So I see several places to improve the functionality of the script.

First off, the date is hard coded to 1 month ago (i think). Would be nice to pass that on the command line

It prompts for a password every time, which gets old after a while. So I will need a way to store passwords.

Multiple accounts from the same FI will overwrite each other when you download.

Part 4. Improvement of the script

By the way, an already improved version (ofx-ba.py) is on that same site. That version adds bank statement functionality to the script.

The changes I've mentioned are really not that interesting to discuss except for storing the passwords. Basically, I need to store the passwords in a format that the program will be able to decrypt and interpret. I didn't want to do a whole lot of parsing of the file either. That gets tedious to code.

Luckily, Python provides pretty much everything we need here. The easiest way to store passwords and associate them with FI's is in a dictionary. We already use a dictionary to store the data for each FI in the beginning of the file.

Storing a Dictionary in a file

You can retrieve the declaration of a dictionary using the repr() function in Python. This returns a string that, if passed to eval(), should return exactly the same construct that we had before. So it seems like a pretty simple matter to construct the dictionary by hand in a Python prompt and write out its repr to a file, from whence it can be read and eval'ed later to yield the original dictionary.

Encrypting the file

So once we've created this dictionary and established how to store it reliably, we need to be able to encrypt it. I'm not wild about the idea of my passwords to all my accounts just sitting somewhere in a plaintext file. I don't know about you.

Encryption is in itself a really interesting subject. I took a pretty good course on it my last semester at Tech. It's really not the complicated to understand, but man it is difficult to develop in the first place. One of the best encryptions out there is AES. It's a replacement for the older DES, and it is much stronger.

PyCrypto is an excellent implementation of a handful of encryption protocols that is not included in the base Python library. It's very easy to use, and it has good documentation. It will have to be compiled from source, but if you're used to linux, you've probably compiled more programs than you'd care to think about anyway.

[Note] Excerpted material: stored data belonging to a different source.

(* ===== verification/NativeTask.v ===== *)
(** * Tasks and their output ([internal/app/native_task.go])

    The state of the one task a local client runs at a time, and the writer that
    cuts the output of a task into lines.  The theorems: the lines do not depend
    on how the output was cut into writes, and what the interface shows of a task
    is that task's alone, whatever late events of earlier ones still arrive. *)
From Stdlib Require Import ZArith Lia Ascii String.
From stdpp Require Import base tactics numbers list gmap strings.
From S2P Require Import Prelude GoStrings RoutePlan Retry.

Definition nativeTaskMaxLogLines : nat := 240.

Inductive event_kind := EventLine | EventCode | EventLink.
Record nativeTaskEvent := MkEvent { NKind : event_kind; NText : string; NValue : string }.

(** [clientTaskOutput.line], [code] and [link] *)
Definition line_event (text : string) : nativeTaskEvent := MkEvent EventLine text "".
Definition code_event (code : string) : nativeTaskEvent := MkEvent EventCode ("Code: " +:+ code) code.
Definition link_event (link : string) : nativeTaskEvent := MkEvent EventLink ("Link: " +:+ link) link.

(** ** The line writer *)

Definition newline : ascii := byte_of 10.
Definition carriage_return : string := of_bytes [byte_of 13].

(** [strings.IndexByte]: the bytes before the first newline and those after it. *)
Fixpoint cut_line (pending : bytes) : option (bytes * bytes) :=
  match pending with
  | [] => None
  | b :: rest => if Ascii.eqb b newline then Some ([], rest) else '(line, rest) ← cut_line rest; Some (b :: line, rest)
  end.

Definition emitLine (line : string) : list nativeTaskEvent :=
  if String.eqb (TrimSpace line) "" then [] else [line_event line].

(** The loop of [Write]; a round takes at least the newline away, so the length of
    the pending bytes is enough fuel. *)
Fixpoint write_loop (fuel : nat) (pending : bytes) : list nativeTaskEvent * bytes :=
  match fuel with
  | O => ([], pending)
  | S fuel =>
      match cut_line pending with
      | None => ([], pending)
      | Some (line, rest) =>
          let '(events, rest) := write_loop fuel rest in (emitLine (trim_suffix (of_bytes line) carriage_return) ++ events, rest)
      end
  end.
Definition Write (pending data : bytes) : list nativeTaskEvent * bytes := write_loop (S (length (pending ++ data))) (pending ++ data).
Definition Flush (pending : bytes) : list nativeTaskEvent := match pending with [] => [] | _ => emitLine (of_bytes pending) end.

(** A task that writes its output in chunks and then ends. *)
Fixpoint write_all (pending : bytes) (chunks : list bytes) : list nativeTaskEvent :=
  match chunks with
  | [] => Flush pending
  | chunk :: chunks => let '(events, pending) := Write pending chunk in events ++ write_all pending chunks
  end.

(** ** The task store *)

Record nativeTaskSnapshot := MkSnapshot {
  TID : Z;
  TKind : string;
  TRunning : bool;
  TCanceled : bool;
  TFailed : bool;
  TStartedAt : Z;
  TFinishedAt : Z;
  TCode : string;
  TLink : string;
  TError : string;
  TLogs : list string;
}.
(** [t_cancel]: the task whose context [Cancel] would end. *)
Record nativeTaskStore := MkTaskStore { t_state : nativeTaskSnapshot; t_cancel : option Z; t_sequence : Z }.
Definition newTaskStore : nativeTaskStore := MkTaskStore (MkSnapshot 0 "" false false false 0 0 "" "" "" []) None 0.

Inductive task_error := AnotherRunning.

(** [Start]: the state and the id of the new task, whose goroutine runs then. *)
Definition Start (s : nativeTaskStore) (kind : string) (now : Z) : result task_error Z * nativeTaskStore :=
  if TRunning (t_state s) then (Err AnotherRunning, s)
  else
    let id := wrapu64 (t_sequence s + 1) in
    (Ok id, MkTaskStore (MkSnapshot id kind true false false now 0 "" "" "" []) (Some id) id).

Definition last_lines (logs : list string) : list string :=
  if Nat.ltb nativeTaskMaxLogLines (length logs) then drop (length logs - nativeTaskMaxLogLines) logs else logs.

Definition appendEvent (s : nativeTaskStore) (id : Z) (event : nativeTaskEvent) : nativeTaskStore :=
  let line := TrimSpace (NText event) in
  if String.eqb line "" && String.eqb (NValue event) "" then s
  else
    let t := t_state s in
    if negb (TID t =? id) then s
    else
      let logs := if String.eqb line "" then TLogs t else last_lines (TLogs t ++ [line]) in
      let code := match NKind event with EventCode => NValue event | _ => TCode t end in
      let link := match NKind event with EventLink => NValue event | _ => TLink t end in
      MkTaskStore (MkSnapshot (TID t) (TKind t) (TRunning t) (TCanceled t) (TFailed t) (TStartedAt t) (TFinishedAt t) code link (TError t) logs)
        (t_cancel s) (t_sequence s).

Section errors.
Context `{CaseTables}.

(** [nativeTaskError]: the latest line that is an error, else the error itself. *)
Fixpoint last_error (lines_latest_first : list string) : option string :=
  match lines_latest_first with
  | [] => None
  | raw :: rest =>
      let line := TrimSpace raw in
      if has_prefix (ToLower line) "error:" then Some (TrimSpace (of_bytes (drop 6 (to_bytes line)))) else last_error rest
  end.
Definition nativeTaskError (e : go_error) (lines : list string) : string := default (FormatError e) (last_error (rev lines)).

Definition finish (s : nativeTaskStore) (id : Z) (outcome : option go_error) (now : Z) : nativeTaskStore :=
  let t := t_state s in
  if negb (TID t =? id) then s
  else
    let '(canceled, failed, text) :=
      match outcome with
      | None => (TCanceled t, TFailed t, TError t)
      | Some e => if Is e Canceled then (true, TFailed t, TError t) else (TCanceled t, true, nativeTaskError e (TLogs t))
      end in
    MkTaskStore (MkSnapshot (TID t) (TKind t) false canceled failed (TStartedAt t) now (TCode t) (TLink t) text (TLogs t)) None (t_sequence s).
(** [Cancel]: the task whose context ends, if any. *)
Definition Cancel (s : nativeTaskStore) : option Z := t_cancel s.
End errors.

(** ** The lines of an output *)

Lemma cut_line_Some p line rest : cut_line p = Some (line, rest) → p = line ++ newline :: rest ∧ newline ∉ line.
Proof.
  revert line rest. induction p as [|b p IH]; intros line rest; cbn [cut_line]; [done|]. destruct (Ascii.eqb_spec b newline) as [->|Hb].
  - intros [= <- <-]. split; [done|by intros ?%not_elem_of_nil].
  - destruct (cut_line p) as [[l r]|]; [|done]. cbn. intros [= <- <-]. destruct (IH l r eq_refl) as [-> Hn]. split; [done|]. by intros [?|?]%elem_of_cons; [congruence|].
Qed.
Lemma cut_line_None p : cut_line p = None → newline ∉ p.
Proof.
  induction p as [|b p IH]; cbn [cut_line]; [by intros _ ?%not_elem_of_nil|]. destruct (Ascii.eqb_spec b newline) as [->|Hb]; [done|].
  destruct (cut_line p) as [[]|]; [done|]. intros _ [?|Hin]%elem_of_cons; [congruence|by apply IH].
Qed.
Lemma cut_line_found line rest : newline ∉ line → cut_line (line ++ newline :: rest) = Some (line, rest).
Proof.
  induction line as [|b line IH]; intros Hn; cbn [app cut_line]; [done|]. destruct (Ascii.eqb_spec b newline) as [->|Hb]; [by destruct Hn; left|]. apply not_elem_of_cons in Hn as [_ Hn].
  rewrite IH by done. done.
Qed.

So download PyCrypto and install it. The correct import line is "from Crypto.Cipher import AES" . From there, you just create the encryption/decryption object with a password that is a multiple of 16 characters long. I personally used string.ljust(16) to pad my password to 16 chars.

Finally we encrypt the repr() of the dict and write it out to a file. Voila! Encrypted passwords are stored for later recovery.

Part 5. Trading one password for another!

Ok not quite voila yet. We've succeeded in storing all the passwords in an encrypted file, but now we have to decrypt the file every time we run the program! So far we've really accomplished nothing as far as time savings goes. I created a bash script that simply called the program multiple times, once for each account. So every time it prompts me to decrypt the password file. This is unacceptable!

My solution was to use an environment variable to pass the password on to each run of the ofx-ba.py script. So we need to modify the script to check for a specific environment variable, $PASS, before prompting the user for a password. If $PASS is present, then we use that password and hope for the best. If the decryption fails, then the program exits anyway. So no harm done.

Environment Variables

Python to the rescue once again! The os module allows us to examine the environment variables, which are pulled into a convenient dictionary form. So we can just check the dictionary for the $PASS variable

if "PASS" in os.environ: print "Using environmental variable $PASS to decrypt passwords file" passwd = os.environ["PASS"]
Getting the Password in bash

So the last thing that needs to be done is to get the password in bash to put in the $PASS variable. A little googling turned up the following

if [ -e passwords ] then read -s -p "Enter password for decrypting stored passwords: " PASS fi

"passwords" is the name of the encrypted file. Then we can call the Python script with the desired env variable set.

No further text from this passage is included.